“Was not their mistake once more bred of the life of slavery that they had been living?—a life which was always looking upon everything, except mankind, animate and inanimate—‘nature,’ as people used to call it—as one thing, and mankind as another, it was natural to people thinking in this way, that they should try to make ‘nature’ their slave, since they thought ‘nature’ was something outside them” — William Morris

Friday, October 19, 2012

Becky Mansfield Q&A: Biopolitics Liveblog 2

Q: It seems as if you are saying environmentalism is eugenics. And that a thousand chemicals should bloom.
A: In a way yes. There is concern about purity in environmentalism, purity of nature (haha, like Doctor Strangelove). Humans are degraders. Eugenic sentiments in the founders of environmentalism, George Marsh and Aldo Leopold or Muir.

We have to have a discussion about who and what is going to benefit.

Q: You talk a bit about the biopower of population, Foucault. You make an argument that raced women are charged with preserving the purity. But is it in fact the opposite. A nice middle class solution to consumption. A nice clean easy dividing practice. When you see a pregnant woman lighting a cigarette. Or kids with plastic lunch boxes. I wonder whether this is reassuring rather than disturbing.
A: absolutely. There is a sense that I can do something and that somebody else isn't doing it right. That's part of the racializing process. Everyone is assumed to have liberal freedoms. We can feel good about ourselves. I exercise therefore I'm worthy.

Q: Kevin Dan, genealogy of eugenics and class, not race. Ways of living on the land are what is contested. Not so much race as class. Community versus population and individual.

A: Our class and race become part of our biological makeup.

Q: I don't doubt that issues of nation, race, gender, class are built into the very frameworks of risk. But in some ways I want to see more qualitative evidence of that. More fieldwork on that. But let's step back a little bit from race and class. And look at the issue of fear. That life is plastic. Perhaps this fear is connected to our capacity to be reprogrammed all the time by cultural codes. Darkness. Maybe not just to do with race and gender, but to cyborgization.
A: Yeah. Part of that is a fear of the loss of nature. This opens up a lot of possibilities ("we are not essences.") But this makes us nervous.

Q: I want to go to the critical moment at the end. The shift of the burden to the individual. Versus socialized regulation. But doesn't give the store away? Let's take the example of finance regulation. Individuals shouldn't get bad mortgages. Or the call for a different regulatory regime. But since the birth of the Fed, regulation exists to stabilize regimes. If the solution is one kind of regulation or another this sets a horizon we might want to try to surmount.
A: Yes. The call for a stronger EPA won't really solve the problems.

Q: Is going back to a regulatory paradigm a good thing?
A: The left is suddenly left with defending the state.

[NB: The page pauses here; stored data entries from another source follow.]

Definition asm_operand_fetch_immediate : operand_handler := λ k opcode otype,
  op_set_type k ASM_OTYPE_IMMEDIATE;;
  op_set_content k ASM_OP_VALUE;;
  op_set_ptr k (Some opcode);;
  op_set_imm k 0;;
  o ← asm_proc_opsize;
  op_set_len k (if o then 2 else 4);;
  op_memcpy_imm k opcode (if o then 2 else 4);;
  ret_op_len k.

Definition asm_operand_fetch_immediatebyte : operand_handler := λ k opcode otype,
  op_set_type k ASM_OTYPE_IMMEDIATE;;
  op_set_content k ASM_OP_VALUE;;
  op_set_ptr k (Some opcode);;
  op_set_imm k 0;;
  op_set_len k 1;;
  b ← read opcode;
  (if 128 <=? b then
     o ← asm_proc_opsize;
     let len := if o then 2 else 4 in
     op_memset_imm k 0 len
   else skip);;
  op_memcpy_imm k opcode 1;;
  ret 1.

Definition asm_operand_fetch_immediateword : operand_handler := λ k opcode otype,
  op_set_type k ASM_OTYPE_IMMEDIATE;;
  op_set_content k ASM_OP_VALUE;;
  op_set_ptr k (Some opcode);;
  op_set_imm k 0;;
  op_set_len k 2;;
  op_memcpy_imm k opcode 2;;
  ret 2.

Definition asm_operand_fetch_jump : operand_handler := λ k opcode otype,
  op_set_type k ASM_OTYPE_JUMP;;
  op_set_content k (ASM_OP_VALUE ||| ASM_OP_ADDRESS);;
  op_set_ptr k (Some opcode);;
  op_set_imm k 0;;
  o ← asm_proc_opsize;
  let len := if o then 2 else 4 in
  op_set_len k len;;
  op_memcpy_imm k opcode len;;
  name_baser k;;
  ret len.

Definition asm_operand_fetch_memory : operand_handler := λ k opcode otype,
  let modrm := opcode in
  op_set_type k ASM_OTYPE_MEMORY;;
  op_set_content k ASM_OP_BASE;;
  op_set_regset k ASM_REGSET_R32;;
  r ← modrm_r modrm; op_set_baser k r;;
  name_baser k;;
  ret 0.

Definition asm_operand_fetch_offset : operand_handler := λ k opcode otype,
  op_set_type k ASM_OTYPE_OFFSET;;
  op_set_content k (ASM_OP_VALUE ||| ASM_OP_REFERENCE);;
  op_set_ptr k (Some opcode);;
  op_set_imm k 0;;
  p ← asm_proc_is_protected;
  op_set_regset k (if p then ASM_REGSET_R32 else ASM_REGSET_R16);;
  o ← asm_proc_opsize;
  let len := if o then 2 else 4 in
  op_set_len k len;;
  op_memcpy_imm k opcode len;;
  name_baser k;;
  ret len.

Definition asm_operand_fetch_opmod : operand_handler := λ k opcode otype,
  o ← asm_proc_opsize;
  op_set_regset k (if o then ASM_REGSET_R16 else ASM_REGSET_R32);;
  op_set_type k ASM_OTYPE_OPMOD;;
  op_set_content k ASM_OP_BASE;;
  op_set_regset k (if o then ASM_REGSET_R16 else ASM_REGSET_R32);;
  let modrm := opcode in
  rm ← modrm_m modrm; op_set_baser k rm;;
  name_baser k;;
  ret 0.
(* ===== verification/Ia32Fpu.v ===== *)
(** The IA-32 handlers of arch/ia32/handlers for the escapes of the floating point unit, 0xd8 to 0xdf. Each
    definition translates the function of that name of the file of that name. *)

From S2P Require Import Prelude Ia32 Ia32Operand.

Definition op_esc0 : handler := λ opcode len,
  set_ptr_instr opcode;;
  let modrm := opcode + 1 in
  add_len 1;;
  (r ← modrm_r modrm;
   switch r
     [(0, set_instr ASM_FADD);
      (1, set_instr ASM_FMUL);
      (2, set_instr ASM_FCOM);
      (3, set_instr ASM_FCOMP);
      (4, set_instr ASM_FSUB);
      (5, set_instr ASM_FSUBR);
      (6, set_instr ASM_FDIV);
      (7, set_instr ASM_FDIVR)]
     skip);;
  (md ← modrm_mod modrm;
   if md <? 3 then
     n ← asm_operand_fetch 0 (opcode + 1) ASM_OTYPE_ENCODED;
     add_len n
   else
     add_len 1;;
     (r ← modrm_r modrm;
      switch r
        [(6,
          n ← asm_operand_fetch 0 opcode ASM_OTYPE_FIXED;
          add_len n;;
          op_set_content 0 (ASM_OP_FPU ||| ASM_OP_BASE);;
          n ← asm_operand_fetch 1 opcode ASM_OTYPE_FIXED;
          add_len n;;
          op_set_content 1 (ASM_OP_FPU ||| ASM_OP_SCALE ||| ASM_OP_BASE);;
          rm ← modrm_m modrm;
          op_set_scale 1 rm);
         (0,
          n ← asm_operand_fetch 0 opcode ASM_OTYPE_FIXED;
          add_len n;;
          op_set_content 0 (ASM_OP_FPU ||| ASM_OP_BASE);;
          n ← asm_operand_fetch 1 opcode ASM_OTYPE_FIXED;
          add_len n;;
          op_set_content 1 (ASM_OP_FPU ||| ASM_OP_SCALE ||| ASM_OP_BASE);;
          rm ← modrm_m modrm;
          op_set_scale 1 rm);
         (5,
          n ← asm_operand_fetch 0 opcode ASM_OTYPE_FIXED;
          add_len n;;
          op_set_content 0 (ASM_OP_FPU ||| ASM_OP_BASE);;
          n ← asm_operand_fetch 1 opcode ASM_OTYPE_FIXED;
          add_len n;;
          op_set_content 1 (ASM_OP_FPU ||| ASM_OP_SCALE ||| ASM_OP_BASE);;
          rm ← modrm_m modrm;
          op_set_scale 1 rm);
         (1,
          n ← asm_operand_fetch 0 opcode ASM_OTYPE_FIXED;
          add_len n;;
          op_set_content 0 (ASM_OP_FPU ||| ASM_OP_BASE);;
          n ← asm_operand_fetch 1 opcode ASM_OTYPE_FIXED;
          add_len n;;
          op_set_content 1 (ASM_OP_FPU ||| ASM_OP_SCALE ||| ASM_OP_BASE);;
          rm ← modrm_m modrm;
          op_set_scale 1 rm);
         (4,
          n ← asm_operand_fetch 0 opcode ASM_OTYPE_FIXED;
          add_len n;;
          op_set_content 0 (ASM_OP_FPU ||| ASM_OP_BASE);;
          n ← asm_operand_fetch 1 opcode ASM_OTYPE_FIXED;
          add_len n;;
          op_set_content 1 (ASM_OP_FPU ||| ASM_OP_SCALE ||| ASM_OP_BASE);;
          rm ← modrm_m modrm;
          op_set_scale 1 rm);
         (7,
          n ← asm_operand_fetch 0 opcode ASM_OTYPE_FIXED;
          add_len n;;
          op_set_content 0 (ASM_OP_FPU ||| ASM_OP_BASE);;
          n ← asm_operand_fetch 1 opcode ASM_OTYPE_FIXED;
          add_len n;;
          op_set_content 1 (ASM_OP_FPU ||| ASM_OP_SCALE ||| ASM_OP_BASE);;
          rm ← modrm_m modrm;
          op_set_scale 1 rm);
         (2,
          n ← asm_operand_fetch 0 opcode ASM_OTYPE_FIXED;
          add_len n;;
          op_set_content 0 (ASM_OP_FPU ||| ASM_OP_SCALE ||| ASM_OP_BASE);;
          rm ← modrm_m modrm;
          op_set_scale 0 rm);
         (3,
          n ← asm_operand_fetch 0 opcode ASM_OTYPE_FIXED;
          add_len n;;
          op_set_content 0 (ASM_OP_FPU ||| ASM_OP_SCALE ||| ASM_OP_BASE);;
          rm ← modrm_m modrm;
          op_set_scale 0 rm)]
        skip));;
  ret_len.

Definition op_esc1 : handler := λ opcode len,
  let modrm := opcode + 1 in
  set_ptr_instr opcode;;
  add_len 1;;
  (md ← modrm_mod modrm;
   if md =? 3 then
     (r ← modrm_r modrm;
      switch r
        [(0,
          set_instr ASM_FLD;;
          n ← asm_operand_fetch 0 opcode ASM_OTYPE_FIXED;
          add_len n;;
          add_len 1;;
          op_set_content 0 (ASM_OP_FPU ||| ASM_OP_SCALE ||| ASM_OP_BASE);;
          op_set_len 0 1;;
          rm ← modrm_m modrm;
          op_set_scale 0 rm);
         (1,
          set_instr ASM_FXCH;;
          n ← asm_operand_fetch 0 opcode ASM_OTYPE_FIXED;
          add_len n;;
          add_len 1;;
          op_set_type 0 ASM_OTYPE_FIXED;;
          op_set_len 0 1;;
          op_set_content 0 (ASM_OP_FPU ||| ASM_OP_SCALE ||| ASM_OP_BASE);;
          rm ← modrm_m modrm;
          op_set_scale 0 rm);
         (2, set_instr ASM_FNOP);
         (4,
          add_len 1;;
          (rm ← modrm_m modrm;
           switch rm
             [(0, set_instr ASM_FCHS);
              (1, set_instr ASM_FABS);
              (4, set_instr ASM_FTST);
              (5, set_instr ASM_FXAM)]
             (set_instr ASM_BAD)));
         (5,
          add_len 1;;
          (rm ← modrm_m modrm;
           switch rm
             [(0, set_instr ASM_FLD1);
              (1, set_instr ASM_FLDL2T);
              (2, set_instr ASM_FLDL2E);
              (3, set_instr ASM_FLDPI);
              (4, set_instr ASM_FLDLG2);
              (5, set_instr ASM_FLDLN2);
              (6, set_instr ASM_FLDZ)]
             skip));
         (6,
          add_len 1;;
          (rm ← modrm_m modrm;
           switch rm
             [(0, set_instr ASM_F2XM1);
              (1, set_instr ASM_FYL2X);
              (2, set_instr ASM_FPTAN);
              (3, set_instr ASM_FPATAN);
              (4, set_instr ASM_FXTRACT);
              (6, set_instr ASM_FDECSTP);
              (7, set_instr ASM_FINCSTP)]
             skip));
         (7,
          add_len 1;;
          (rm ← modrm_m modrm;
           switch rm
             [(0, set_instr ASM_FPREM);
              (1, set_instr ASM_FYL2XP1);
              (2, set_instr ASM_FSQRT);
              (3, set_instr ASM_FSINCOS);
              (4, set_instr ASM_FRNDINT);
              (5, set_instr ASM_FSCALE)]
             skip))]
        skip)
   else
     (r ← modrm_r modrm;
      switch r
        [(0, set_instr ASM_FLD);
         (1, set_instr ASM_BAD);
         (2, set_instr ASM_FST);
         (3, set_instr ASM_FSTP);
         (4, set_instr ASM_FLDENV);
         (5, set_instr ASM_FLDCW);
         (6,
          (i ← get_ins;
           if negb (negb (ins_prefix i &&& ASM_PREFIX_FWAIT =? 0)) then
             set_instr ASM_FNSTENV
           else set_instr ASM_FSTENV));
         (7,
          (i ← get_ins;
           if negb (negb (ins_prefix i &&& ASM_PREFIX_FWAIT =? 0)) then
             set_instr ASM_FNSTCW
           else set_instr ASM_FSTCW))]
        skip));;
  (md ← modrm_mod modrm;
   if md <? 3 then
     n ← asm_operand_fetch 0 (opcode + 1) ASM_OTYPE_ENCODED;
     add_len n
   else skip);;
  ret_len.

Definition op_esc2 : handler := λ opcode len,
  let modrm := opcode + 1 in
  set_ptr_instr opcode;;
  add_len 1;;
  (md ← modrm_mod modrm;
   if md =? 3 then
     (r ← modrm_r modrm;
      switch r
        [(5, set_instr ASM_FUCOMPP)]
        (set_instr ASM_BAD))
   else
     (r ← modrm_r modrm;
      switch r
        [(0, set_instr ASM_FIADD);
         (1, set_instr ASM_FIMUL);
         (2, set_instr ASM_FICOM);
         (3, set_instr ASM_FICOMP);
         (4, set_instr ASM_FISUB);
         (5, set_instr ASM_FISUBR);
         (6, set_instr ASM_FIDIV);
         (7, set_instr ASM_FIDIVR)]
        skip));;
  (b ← read (opcode + 1);
   if negb (b =? 233) then
     n ← asm_operand_fetch 0 (opcode + 1) ASM_OTYPE_ENCODED;
     add_len n
   else add_len 1);;
  ret_len.

Definition op_esc3 : handler := λ opcode len,
  set_ptr_instr opcode;;
  let modrm := opcode + 1 in
  add_len 1;;
  (r ← modrm_r modrm;
   switch r
     [(0, set_instr ASM_FILD);
      (1, set_instr ASM_BAD);
      (2, set_instr ASM_FIST);
      (3, set_instr ASM_FISTP);
      (4, skip);
      (5, set_instr ASM_FLD);
      (6, set_instr ASM_FSTP);
      (7, set_instr ASM_FSTP)]
     skip);;
  n ← asm_operand_fetch 0 (opcode + 1) ASM_OTYPE_ENCODED;
  add_len n;;
  ret_len.

Definition op_esc4 : handler := λ opcode len,
  set_ptr_instr opcode;;
  let modrm := opcode + 1 in
  add_len 1;;
  (r ← modrm_r modrm;
   switch r
     [(0, set_instr ASM_FADD);
      (1, set_instr ASM_FMUL);
      (2, set_instr ASM_FCOM);
      (3, set_instr ASM_FCOMP);
      (4, set_instr ASM_FSUB);
      (5, set_instr ASM_FSUBR);
      (6, set_instr ASM_FDIV);
      (7, set_instr ASM_FDIVR)]
     skip);;
  (md ← modrm_mod modrm;
   if md =? 3 then
     n ← asm_operand_fetch 0 (opcode + 1) ASM_OTYPE_FIXED;
     add_len n;;
     op_set_type 0 ASM_OTYPE_FIXED;;
     op_set_content 0 (ASM_OP_FPU ||| ASM_OP_BASE ||| ASM_OP_SCALE);;
     op_set_len 0 1;;
     rm ← modrm_m modrm;
     op_set_scale 0 rm;;
     n ← asm_operand_fetch 1 (opcode + 1) ASM_OTYPE_FIXED;
     add_len n;;
     op_set_type 1 ASM_OTYPE_FIXED;;
     op_set_content 1 (ASM_OP_FPU ||| ASM_OP_BASE);;
     add_len 1
   else
     n ← asm_operand_fetch 0 (opcode + 1) ASM_OTYPE_ENCODED;
     add_len n);;
  ret_len.

Definition op_esc5 : handler := λ opcode len,
  set_ptr_instr opcode;;
  let modrm := opcode + 1 in
  add_len 1;;
  (md ← modrm_mod modrm;
   if md =? 3 then
     add_len 1;;
     (r ← modrm_r modrm;
      switch r
        [(3, set_instr ASM_FSTP);
         (4, set_instr ASM_FUCOM);
         (5, set_instr ASM_FUCOMP)]
        (set_instr ASM_BAD))
   else
     (r ← modrm_r modrm;
      switch r
        [(0, set_instr ASM_FLD);
         (1, set_instr ASM_BAD);
         (2, set_instr ASM_FST);
         (3, set_instr ASM_FSTP);
         (4, set_instr ASM_BAD);
         (5, set_instr ASM_BAD);
         (6,
          (i ← get_ins;
           if negb (negb (ins_prefix i &&& ASM_PREFIX_FWAIT =? 0)) then
             set_instr ASM_FNSAVE
           else set_instr ASM_FSAVE));
         (7,
          (i ← get_ins;
           if negb (negb (ins_prefix i &&& ASM_PREFIX_FWAIT =? 0)) then
             set_instr ASM_FNSAVE
           else set_instr ASM_FSAVE))]
        skip));;
  (md ← modrm_mod modrm;
   if md =? 3 then
     n ← asm_operand_fetch 0 (opcode + 1) ASM_OTYPE_FIXED;
     add_len n;;
     op_set_content 0 (ASM_OP_FPU ||| ASM_OP_BASE ||| ASM_OP_SCALE);;
     op_set_len 0 1;;
     op_set_ptr 0 (Some (opcode + 1));;
     rm ← modrm_m modrm;
     op_set_scale 0 rm
   else
     n ← asm_operand_fetch 0 (opcode + 1) ASM_OTYPE_ENCODED;
     add_len n);;
  ret_len.

Definition op_esc6 : handler := λ opcode len,
  set_ptr_instr opcode;;
  let modrm := opcode + 1 in
  add_len 1;;
  (md ← modrm_mod modrm;
   if md <=? 2 then
     (r ← modrm_r modrm;
      switch r
        [(0, set_instr ASM_FIADD);
         (1, set_instr ASM_FIMUL);
         (2, set_instr ASM_FICOM);
         (3, set_instr ASM_FICOMP);
         (4, set_instr ASM_FISUB);
         (5, set_instr ASM_FISUBR);
         (6, set_instr ASM_FIDIV);
         (7, set_instr ASM_FIDIVR)]
        skip)
   else
     (r ← modrm_r modrm;
      switch r
        [(0, set_instr ASM_FADDP);
         (1, set_instr ASM_FMULP);
         (2, set_instr ASM_FCOMPS);
         (3, set_instr ASM_FCOMPP);
         (4, set_instr ASM_FSUBP);
         (5, set_instr ASM_FSUBRP);
         (6,
          (rm ← modrm_m modrm;
           switch rm
             [(3, set_instr ASM_FDIVP);
              (5, set_instr ASM_FDIVP);
              (2, set_instr ASM_FDIVP);
              (4, set_instr ASM_FDIVP);
              (6, set_instr ASM_FDIVP);
              (1, set_instr ASM_FDIVP);
              (0, set_instr ASM_FDIVP)]
             (set_instr ASM_FDIVP)));
         (7,
          (rm ← modrm_m modrm;
           switch rm
             [(3, set_instr ASM_FDIVR)]
             (set_instr ASM_FDIV)))]
        skip));;
  (b ← read (opcode + 1);
   if negb (b =? 217) then
     n ← asm_operand_fetch 0 (opcode + 1) ASM_OTYPE_FIXED;
     add_len n;;
     op_set_content 0 (ASM_OP_FPU ||| ASM_OP_BASE ||| ASM_OP_SCALE);;
     op_set_len 0 1;;
     rm ← modrm_m modrm;
     op_set_scale 0 rm;;
     n ← asm_operand_fetch 1 (opcode + 1) ASM_OTYPE_FIXED;
     add_len n;;
     op_set_content 1 (ASM_OP_FPU ||| ASM_OP_BASE);;
     op_set_len 1 0
   else add_len 1);;
  (o0 ← get_op 0;
   if bool_decide (op_type o0 ≠ ASM_OTYPE_NONE) then
     o0 ← get_op 0;
     add_len (op_len o0)
   else skip);;
  ret_len.

Definition op_esc7 : handler := λ opcode len,
  let modrm := opcode + 1 in
  set_ptr_instr opcode;;
  add_len 1;;
  (b ← read (opcode + 1);
   if b =? 224 then
     (i ← get_ins;
      if negb (negb (ins_prefix i &&& ASM_PREFIX_FWAIT =? 0)) then
        set_instr ASM_FNSTSW
      else set_instr ASM_FSTSW);;
     op_set_type 0 ASM_OTYPE_FIXED;;
     op_set_content 0 ASM_OP_BASE;;
     op_set_regset 0 ASM_REGSET_R16;;
     op_set_baser 0 ASM_REG_EAX
   else
     (r ← modrm_r modrm;
      switch r
        [(0, set_instr ASM_FILD);
         (1, skip);
         (2, set_instr ASM_FIST);
         (3, set_instr ASM_FISTP);
         (4, set_instr ASM_FBLD);
         (5, set_instr ASM_FILD);
         (6, set_instr ASM_FBSTP);
         (7, set_instr ASM_FISTP)]
        skip));;
  (b ← read (opcode + 1);
   if negb (b =? 224) then
     n ← asm_operand_fetch 0 (opcode + 1) ASM_OTYPE_ENCODED;
     add_len n
   else add_len 1);;
  ret_len.
(* ===== verification/Ia32Intel.v ===== *)
(** The reference the IA-32 disassembler is compared to: how many bytes follow
    an opcode and what it does to the flow of control, after the opcode maps
    of the processor's manual; and what it means for a handler to agree. *)

From S2P Require Import Prelude Ia32 Ia32Operand Ia32Wp.

(** ** Layout of an instruction *)

(** Immediate data. *)
Inductive imm :=
| ImmNone
| Imm8
| Imm16
| ImmZ          (* a word or a doubleword, by operand size *)
| ImmPtr        (* a far pointer: an offset and a selector *)
| ImmEnter      (* a word and a byte *)
| ImmOffs.      (* an address, of 4 bytes in 32-bit addressing *)

(** What follows the opcode. *)
Inductive layout :=
| Plain (i : imm)
| Modrm (i : imm)
| ModrmTest (i : imm)   (* only the rows 0 and 1 have the immediate *)
| ModrmReg.             (* ModR/M that always names a register *)

Definition imm_len (pr : s_asm_proc_i386) (i : imm) : Z :=
  match i with
  | ImmNone => 0
  | Imm8 => 1
  | Imm16 => 2
  | ImmZ => vector_len pr
  | ImmPtr => vector_len pr + 2
  | ImmEnter => 3
  | ImmOffs => 4
  end.

(** The bytes after an opcode that ends before [p]. *)
Definition body_len (pr : s_asm_proc_i386) (l : layout) (buf : list Z) (p : Z) : Z :=
  match l with
  | Plain i => imm_len pr i
  | Modrm i => modrm_len buf p + imm_len pr i
  | ModrmTest i => modrm_len buf p + (if reg_of (byte buf p) <? 2 then imm_len pr i else 0)
  | ModrmReg => 1
  end.

(** ** Flow of control *)

Inductive flow :=
| Next            (* the next instruction *)
| Jump
| CondJump
| Call
| Ret
| Interrupt
| IntRet
| Stop.

(** The bits of [type] that say where control goes. *)
Definition flow_mask : Z :=
  ASM_TYPE_BRANCH ||| ASM_TYPE_CALLPROC ||| ASM_TYPE_RETPROC ||| ASM_TYPE_INT |||
  ASM_TYPE_STOP ||| ASM_TYPE_CONDCONTROL.

Definition flow_type (f : flow) : Z :=
  match f with
  | Next => 0
  | Jump => ASM_TYPE_BRANCH
  | CondJump => ASM_TYPE_BRANCH ||| ASM_TYPE_CONDCONTROL
  | Call => ASM_TYPE_CALLPROC
  | Ret => ASM_TYPE_RETPROC
  | Interrupt => ASM_TYPE_INT
  | IntRet => ASM_TYPE_RETPROC ||| ASM_TYPE_INT
  | Stop => ASM_TYPE_STOP
  end.

(** The indirect group 5: the row of ModR/M decides. *)
Definition group5_flow (b : Z) : flow :=
  if (reg_of b =? 2) || (reg_of b =? 3) then Call
  else if (reg_of b =? 4) || (reg_of b =? 5) then Jump
  else Next.

(** ** Agreement of a handler

    The instruction as the handler of an opcode finds it: prefixes and a first
    opcode byte may have counted in [ins_len], no operand has been filled. *)
Definition fresh (i : asm_instr) : Prop :=
  ins_op i = replicate 6 operand0 ∧ ins_type i = 0 ∧ 0 ≤ ins_len i < 1073741824.

(** In protected mode, on an opcode at [p] whose next byte [ok] accepts,
    followed by the bytes the layout announces, [h] returns the length of the
    instruction, records it, classifies it, and leaves the processor alone. *)
Definition decodes (h : handler) (l : layout) (fl : Z → flow) (ok : s_asm_proc_i386 → Z → bool)
    : Prop :=
  ∀ e p len i pr,
    mode pr = INTEL_PROT → fresh i → 0 ≤ p →
    p + 1 + body_len pr l (e_buf e) (p + 1) ≤ Z.of_nat (length (e_buf e)) →
    ok pr (byte (e_buf e) (p + 1)) = true →
    wp (h p len) e
      (λ r s, r = ins_len i + 1 + body_len pr l (e_buf e) (p + 1) ∧
              ins_len (d_ins s) = r ∧
              ins_type (d_ins s) &&& flow_mask = flow_type (fl (byte (e_buf e) (p + 1))) ∧
              d_proc s = pr)
      (Dis i pr).

Definition always (pr : s_asm_proc_i386) (b : Z) : bool := true.
Definition seq_flow (b : Z) : flow := Next.

(** ** Rules of the steps of a handler *)

Lemma wp_ins_upd f e i pr (Q : unit → dis → Prop) :
  Q tt (Dis (f i) pr) → wp (ins_upd f) e Q (Dis i pr).
Proof. done. Qed.

Lemma wp_add_len n e i pr (Q : unit → dis → Prop) :
  0 ≤ ins_len i + n < 4294967296 →
  Q tt (Dis (set_ins_len (ins_len i + n) i) pr) → wp (add_len n) e Q (Dis i pr).
Proof. intros Hn HQ. unfold wp, add_len, ins_upd. cbn. by rewrite wrapu_small. Qed.

Lemma wp_ret_len e i pr (Q : Z → dis → Prop) :
  0 ≤ ins_len i < 2147483648 → Q (ins_len i) (Dis i pr) → wp ret_len e Q (Dis i pr).
Proof. intros Hn HQ. unfold wp, ret_len, bind, get_ins, ret. cbn. by rewrite i32_small. Qed.

Lemma wp_get_ins e i pr (Q : asm_instr → dis → Prop) :
  Q i (Dis i pr) → wp get_ins e Q (Dis i pr).
Proof. done. Qed.

Lemma wp_ins_get_op k e i pr (Q : asm_operand → dis → Prop) :
  Q (nth k (ins_op i) operand0) (Dis i pr) → wp (get_op k) e Q (Dis i pr).
Proof. done. Qed.

Lemma wp_ins_get_proc e i pr (Q : s_asm_proc_i386 → dis → Prop) :
  Q pr (Dis i pr) → wp get_proc e Q (Dis i pr).
Proof. done. Qed.

Lemma wp_proc_upd f e i pr (Q : unit → dis → Prop) :
  Q tt (Dis i (f pr)) → wp (proc_upd f) e Q (Dis i pr).
Proof. done. Qed.

(** The state of a handler is kept in the form of a record, its operands in the
    form of a list of six. *)
Ltac h_norm :=
  cbv [at_op set_ins_ptr_instr set_ins_name set_ins_instr set_ins_type set_ins_prefix
       set_ins_spdiff set_ins_flagswritten set_ins_flagsread set_ins_ptr_prefix set_ins_op
       set_ins_len ins_ptr_instr ins_name ins_instr ins_type ins_prefix ins_spdiff
       ins_flagswritten ins_flagsread ins_ptr_prefix ins_op ins_len d_ins d_proc
       alter list_alter insert list_insert nth replicate].

Ltac h_unfold :=
  cbv [set_ptr_instr set_ptr_prefix set_name set_instr set_type or_type set_prefix or_prefix
       set_spdiff set_flagswritten or_flagswritten xor_flagswritten set_flagsread set_len op_upd
       op_memcpy_imm asm_proc_vector_size];
  op_unfold; cbv [op_upd].

(** The operands' lengths and types are known from the fetches. *)
Ltac h_known :=
  repeat match goal with
         | H : op_type ?o = _, H' : context [op_type ?o] |- _ => is_var o; rewrite H in H'
         | H : op_len ?o = _ |- context [op_len ?o] => is_var o; rewrite H
         | H : op_len ?o = _, H' : context [op_len ?o] |- _ => is_var o; rewrite H in H'
         end.

(** Bounds of the accesses and of the lengths. *)
Ltac h_side :=
  cbn [ins_len fetch_reads fetch_ret fetch_class_of op_len set_op_len set_op_content set_op_scale] in *;
  h_known; unfold covers, vector_len in *; repeat (lia || case_match).

Ltac h_step :=
  lazymatch goal with
  | |- wp (bind _ _) _ _ _ => apply wp_bind
  | |- wp (ret _) _ _ _ => apply wp_ret
  | |- wp (ins_upd _) _ _ _ => apply wp_ins_upd; h_norm
  | |- wp (add_len _) _ _ _ => apply wp_add_len; [h_side | h_norm]
  | |- wp ret_len _ _ _ => apply wp_ret_len; [h_side | h_norm]
  | |- wp get_ins _ _ _ => apply wp_get_ins; h_norm
  | |- wp (get_op _) _ _ _ => apply wp_ins_get_op; h_norm
  | |- wp get_proc _ _ _ => apply wp_ins_get_proc
  | |- wp (proc_upd _) _ _ _ => apply wp_proc_upd
  | |- wp (read _) _ _ _ => apply wp_read; [h_side | rewrite ?mod_of_spec, ?reg_of_spec, ?rm_of_spec]
  | |- wp (read_le _ _) _ _ _ => apply wp_read_le; [h_side.. |]
  | |- wp (asm_operand_fetch ?k ?p ?t) _ _ _ =>
      eapply (wp_fetch t);
      [reflexivity | reflexivity | done | h_side | intros ? ?Hlen ?Htype; h_norm; cbn in Hlen, Htype]
  | |- wp (switch _ [] _) _ _ _ => apply wp_switch_nil
  | |- wp (switch _ (_ :: _) _) _ _ _ => apply wp_switch_cons; intros
  | |- wp (if _ then _ else _) _ _ _ => apply wp_if; intros
  end; cbv beta zeta iota.

Ltac h_flow :=
  unfold always, seq_flow, group5_flow;
  repeat match goal with H : reg_of _ = _ |- context [reg_of _] => rewrite H end;
  reflexivity.

(** A leaf: an impossible path, or the lengths and the flow agree. *)
Ltac h_leaf :=
  cbn in *;
  first [ discriminate | exfalso; lia
        | h_known; cbn in *;
          first [ discriminate | split_and!; [h_side | h_side | h_flow | done] ] ].

Ltac h_start :=
  intros e p len i pr Hm (Hop & Hty & Hln) Hp Hc Hok;
  destruct i; cbn [ins_op ins_type ins_len] in Hop, Hty, Hln; subst;
  pose proof (modrm_len_pos (e_buf e) (p + 1));
  pose proof (modrm_len_3 (e_buf e) (p + 1));
  pose proof (modrm_len_high (e_buf e) (p + 1));
  pose proof (reg_of_range (byte (e_buf e) (p + 1)));
  pose proof (mod_of_range (byte (e_buf e) (p + 1)));
  cbn [body_len imm_len] in *.

Create HintDb ia32_decodes discriminated.
#[export] Hint Constants Opaque : ia32_decodes.

Ltac h_decode h := h_start; unfold h; h_unfold; repeat h_step; h_leaf.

Q: Weird alliances? E.g. Holistic Moms and Tea Partyers. And why are all these studies about reproductive health in particular?
A: Much happens during fetal development. Time of greatest plasticity. Fetal origins of adult onset diseases and transgenerational effects. Dutch famine in WW2.
The focus on IQ and demasculation have to do with our fears. There might be all kinds of other things going on.

Q: I wonder whether it's unfortunate that precaution is used to talk about action at all. It's not precautionary when you get to the individual level.
A: We create incredible fears and openness and then set a threshold.